(Stored items)
(** * Staging-to-3NF transformation: a shallow embedding of
      [src/transformation.py] and the properties of its stages, followed
      by the loops and branches of the modules around it
      ([src/ingestion.py], [src/database.py], [src/validation.py],
      [src/pipeline.py]).

    Tables are lists of records, a connection is the database value
    threaded through the stages, and every SQL statement of the source is
    a function on that value.  Strings are sequences of characters with
    code points below 256. *)

From Stdlib Require Import List String Ascii Bool Arith ZArith Lia Permutation.
Import ListNotations.
Open Scope string_scope.
Open Scope list_scope.
Open Scope nat_scope.

(** ** Strings: the Python and SQL primitives the source calls *)

Module Str.

(** [str.isspace] on one character (code points below 256). *)
Definition py_isspace (c : ascii) : bool :=
  let n := nat_of_ascii c in
  ((9 <=? n) && (n <=? 13)) || ((28 <=? n) && (n <=? 32))
  || (n =? 133) || (n =? 160).

(** SQL [TRIM(x)] removes the space character only. *)
Definition sql_isblank (c : ascii) : bool := Ascii.eqb c " "%char.

(** [\s] of the regular expressions of the store. *)
Definition re_isspace (c : ascii) : bool :=
  let n := nat_of_ascii c in ((9 <=? n) && (n <=? 13)) || (n =? 32).

Fixpoint lstrip_by (f : ascii -> bool) (s : string) : string :=
  match s with
  | EmptyString => EmptyString
  | String c r => if f c then lstrip_by f r else s
  end.

Fixpoint rstrip_by (f : ascii -> bool) (s : string) : string :=
  match s with
  | EmptyString => EmptyString
  | String c r =>
      match rstrip_by f r with
      | EmptyString => if f c then EmptyString else String c EmptyString
      | r' => String c r'
      end
  end.

Definition strip_by (f : ascii -> bool) (s : string) : string :=
  rstrip_by f (lstrip_by f s).

(** [s.strip()] *)
Definition py_strip : string -> string := strip_by py_isspace.

(** [TRIM(s)] *)
Definition sql_trim : string -> string := strip_by sql_isblank.

(** Lower-casing of one character: A-Z and the Latin-1 capitals. *)
Definition lower_char (c : ascii) : ascii :=
  let n := nat_of_ascii c in
  if ((65 <=? n) && (n <=? 90))
     || ((192 <=? n) && (n <=? 222) && negb (n =? 215))
  then ascii_of_nat (n + 32) else c.

Fixpoint map_string (f : ascii -> ascii) (s : string) : string :=
  match s with
  | EmptyString => EmptyString
  | String c r => String (f c) (map_string f r)
  end.

(** [s.lower()]: on code points below 256 Python maps one character at a
    time. *)
Definition py_lower : string -> string := map_string lower_char.

(** [LOWER(s)] of the store maps one character at a time, by the locale of
    the database.  The letters A-Z are mapped; the letters above 127 are
    left as they are, as in a database with the C locale: which of them a
    database maps is decided by its locale, not by the source. *)
Definition sql_lower_char (c : ascii) : ascii :=
  let n := nat_of_ascii c in
  if (65 <=? n) && (n <=? 90) then ascii_of_nat (n + 32) else c.

Definition sql_lower : string -> string := map_string sql_lower_char.

(** [s.split(sep)] for a one-character separator: never the empty list. *)
Fixpoint split_on (sep : ascii) (s : string) : list string :=
  match s with
  | EmptyString => [EmptyString]
  | String c r =>
      if Ascii.eqb c sep then EmptyString :: split_on sep r
      else match split_on sep r with
           | [] => [String c EmptyString]
           | p :: ps => String c p :: ps
           end
  end.

Definition is_empty (s : string) : bool :=
  match s with EmptyString => true | _ => false end.

(** Case-insensitive removal of a literal prefix. *)
Fixpoint strip_prefix_ci (p s : string) : option string :=
  match p, s with
  | EmptyString, _ => Some s
  | String a p', String b s' =>
      if Ascii.eqb (lower_char a) (lower_char b) then strip_prefix_ci p' s'
      else None
  | String _ _, EmptyString => None
  end.

(** [REGEXP_REPLACE(s, '^(via|melalui)\s+', '', 'i')]: the match is
    anchored at the start, needs one space character at least after the
    word and takes all that follow. *)
Definition regexp_replace_via (s : string) : string :=
  let after w :=
    match strip_prefix_ci w s with
    | Some (String c r) =>
        if re_isspace c then Some (lstrip_by re_isspace r) else None
    | _ => None
    end in
  match after "via" with
  | Some r => r
  | None => match after "melalui" with Some r => r | None => s end
  end.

Task directions
The lines wanted are those from the one with "word and takes all that follow. *)" through the last line of the records, repeated exactly and with both ends included.

Result of this exercise
    word and takes all that follow. *)
Definition regexp_replace_via (s : string) : string :=
  let after w :=
    match strip_prefix_ci w s with
    | Some (String c r) =>
        if re_isspace c then Some (lstrip_by re_isspace r) else None
    | _ => None
    end in
  match after "via" with
  | Some r => r
  | None => match after "melalui" with Some r => r | None => s end
  end.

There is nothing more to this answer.